Directions for this task -> From the data below, please reproduce exactly everything from the line that contains "requests issued so" down to the line that contains "Inductive write_outcome : Type", with both ends included.

Provided information ->
= Beginning of Section =

(** * Landsat NDVI notebook: the authored helpers of [03_multidim_analysis.ipynb]

    The notebook defines three functions and one expression of its own:

    - [download_file]: fetch a URL into a local file unless the file exists;
    - [load_scale_factors]: read two rescaling coefficients out of a JSON
      metadata document;
    - [calculate_reflectance]: [toa = M_p * ds + A_p];
    - [ndvi = (nir_toa - red_toa) / (nir_toa + red_toa)].

    Everything else is a call into a library.  The libraries are modelled only
    as far as these four fragments use them: a flat file system whose writes
    can fail, an HTTP client that answers a GET or raises, a JSON decoder
    taken as a parameter, Python's subscript operator on decoded values, and
    labelled arrays of binary64 numbers with elementwise arithmetic that
    pairs the elements by label. *)

From Stdlib Require Import ZArith Lia Bool Reals Lra.
From Stdlib Require Import Floats.
From stdpp Require Import gmap strings list fin_maps pretty.

Set Warnings "-register-all".

Local Open Scope Z_scope.

#[export] Instance byte_eq_dec : EqDecision Byte.byte := Byte.byte_eq_dec.

(** File contents and HTTP bodies are byte strings. *)
Abbreviation bytes := (list Byte.byte).

(** ** Python exceptions and the result of a call *)

Module Py.

(** The exceptions the four fragments can raise.  [KeyError] carries the key
    that was not found.  [ConnectionError], [MissingSchema] and [Timeout] are
    exceptions of the HTTP client; [FileNotFoundError] and [PermissionError]
    are the [OSError]s of [open]; [UnicodeDecodeError] comes from reading a
    file as text, [JSONDecodeError] from parsing it, [ValueError] from
    aligning arrays.  [Unmodelled] stands for operands whose outcome the
    array library decides in ways this development does not follow
    (coefficients that are not JSON reals, records that are not arrays); no
    theorem depends on it. *)
Inductive exn : Type :=
  | FileNotFoundError (path : string)
  | JSONDecodeError
  | KeyError (key : string)
  | TypeError
  | ConnectionError (url : string)
  | Unmodelled
  | MissingSchema (url : string)
  | Timeout (url : string)
  | PermissionError (path : string)
  | UnicodeDecodeError
  | ValueError.

(** [LookupError] is the base class of [KeyError] (and [IndexError]);
    [TypeError] is not below it. *)
Definition is_lookup_error (e : exn) : bool :=
  match e with
  | KeyError _ => true
  | _ => false
  end.

Inductive result (A : Type) : Type :=
  | Ok (a : A)
  | Raise (e : exn).
Arguments Ok {A} a.
Arguments Raise {A} e.

#[export] Instance result_ret : MRet result := fun A a => Ok a.

#[export] Instance result_bind : MBind result := fun A B k r =>
  match r with
  | Ok a => k a
  | Raise e => Raise e
  end.

End Py.

Import Py.

(** ** Decoded JSON values

    What [json.load] returns: [None], [bool], [int], [float], [str], [list]
    and [dict] with string keys.  A [dict] has one value per key, so an
    object is a finite map. *)

Inductive json : Type :=
  | JNull
  | JBool (b : bool)
  | JInt (n : Z)
  | JFloat (x : float)
  | JString (s : string)
  | JArray (l : list json)
  | JObject (o : gmap string json).

(** Python's [v[k]] for a string key [k]: a [dict] looks the key up and raises
    [KeyError] when it is missing; every other decoded value raises
    [TypeError] (lists and strings want integer indices, the rest is not
    subscriptable). *)
Definition getitem (v : json) (k : string) : result json :=
  match v with
  | JObject o =>
      match o !! k with
      | Some x => Ok x
      | None => Raise (KeyError k)
      end
  | _ => Raise TypeError
  end.

(** ** The world the helpers run in

    A flat file system keyed by the path as written, an HTTP service that
    answers a GET with a response or not at all, and two logs: the GET
    requests issued so far and the lines printed so far.  Three more
    components say how the platform fails: what the HTTP client raises when
    no response comes and whether the request went out at all, what becomes
    of an attempt to write a file, and which byte strings are text in the
    locale's encoding. *)

Record response : Type := Response {
  status_code : Z;
  content : bytes
}.

(** How [requests.get] ends without a response: the client raises before
    anything is sent, as it does for a malformed URL, or after the request
    was issued, when the service refuses it, times out and so on. *)
Inductive get_failure : Type :=
  | Rejected (e : exn)
  | Failed (e : exn).

(** What becomes of [with open(path, 'wb') as f: f.write(data)]: the file is
    created or truncated and holds exactly the data; or [open] or [write]
    raises, and the path is as it was ([None]) or holds what was written
    before the failure. *)
Inductive write_outcome : Type :=
  | Written
  | NotWritten (e : exn) (remains : option bytes).

(** [http u = Some r]: a GET of [u] is sent and answered by [r], whatever
    its status; otherwise [get_error u] is how the call ends.  [store p d]
    is the outcome of writing [d] to [p].  [is_text d]: the bytes decode in
    the encoding a file opened as text is read in. *)
Record world : Type := World {
  files : gmap string bytes;
  http : string -> option response;
  requests : list string;
  stdout : list string;
  get_error : string -> get_failure;
  store : string -> bytes -> write_outcome;
  is_text : bytes -> bool
}.

(** The three ways the helpers change the world. *)
Definition printed (line : string) (w : world) : world :=
  World (files w) (http w) (requests w) (stdout w ++ [line])
        (get_error w) (store w) (is_text w).

Definition requested (url : string) (w : world) : world :=
  World (files w) (http w) (requests w ++ [url]) (stdout w)
        (get_error w) (store w) (is_text w).

Definition holding (path : string) (data : bytes) (w : world) : world :=
  World (<[path := data]> (files w)) (http w) (requests w) (stdout w)
        (get_error w) (store w) (is_text w).

(** Computations that read and change the world and may raise.  An exception
    ends the computation: what follows it in a sequence does not run. *)
Definition io (A : Type) : Type := world -> result A * world.

#[export] Instance io_ret : MRet io := fun A a w => (Ok a, w).

#[export] Instance io_bind : MBind io := fun A B k c w =>
  match c w with
  | (Ok a, w') => k a w'
  | (Raise e, w') => (Raise e, w')
  end.

Definition lift {A} (r : result A) : io A := fun w => (r, w).

(** [os.path.exists(path)] *)
Definition os_path_exists (path : string) : io bool :=
  fun w => (Ok (bool_decide (is_Some (files w !! path))), w).

(** [print(a, b)]: one line, the arguments separated by a space. *)
Definition print (a b : string) : io unit :=
  fun w => (Ok tt, printed (a +:+ " " +:+ b) w).

(** [requests.get(url)]: a response comes back, whatever its status code, or
    the client raises.  A malformed URL is rejected before a request is
    issued; every other failure comes after it. *)
Definition requests_get (url : string) : io response :=
  fun w =>
    match http w url with
    | Some r => (Ok r, requested url w)
    | None =>
        match get_error w url with
        | Rejected e => (Raise e, w)
        | Failed e => (Raise e, requested url w)
        end
    end.

(** [with open(path, 'wb') as f: f.write(data)] *)
Definition write_file (path : string) (data : bytes) : io unit :=
  fun w =>
    match store w path data with
    | Written => (Ok tt, holding path data w)
    | NotWritten e None => (Raise e, w)
    | NotWritten e (Some part) => (Raise e, holding path part w)
    end.

(** [with open(path) as f]: the contents, or [FileNotFoundError]. *)
Definition read_file (path : string) : io bytes :=
  fun w =>
    match files w !! path with
    | Some data => (Ok data, w)
    | None => (Raise (FileNotFoundError path), w)
    end.

(** ** [download_file] *)

(** The world after [print('Downloading', url)]. *)
Definition announced (url : string) (w : world) : world :=
  printed ("Downloading" +:+ " " +:+ url) w.

Definition download_file (in_filename out_filename : string) : io unit :=
  found ← os_path_exists out_filename;
  if negb found then
    print "Downloading" in_filename;;
    response ← requests_get in_filename;
    write_file out_filename (content response)
  else
    mret tt.

(** The notebook's three downloads into one destination each; here a run of
    calls that all name the same destination. *)
Fixpoint download_all (in_filenames : list string) (out_filename : string) : io unit :=
  match in_filenames with
  | [] => mret tt
  | u :: us => download_file u out_filename;; download_all us out_filename
  end.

= End of Section =

Response to the exercise ->
    requests issued so far and the lines printed so far.  Three more
    components say how the platform fails: what the HTTP client raises when
    no response comes and whether the request went out at all, what becomes
    of an attempt to write a file, and which byte strings are text in the
    locale's encoding. *)

Record response : Type := Response {
  status_code : Z;
  content : bytes
}.

(** How [requests.get] ends without a response: the client raises before
    anything is sent, as it does for a malformed URL, or after the request
    was issued, when the service refuses it, times out and so on. *)
Inductive get_failure : Type :=
  | Rejected (e : exn)
  | Failed (e : exn).

(** What becomes of [with open(path, 'wb') as f: f.write(data)]: the file is
    created or truncated and holds exactly the data; or [open] or [write]
    raises, and the path is as it was ([None]) or holds what was written
    before the failure. *)
Inductive write_outcome : Type :=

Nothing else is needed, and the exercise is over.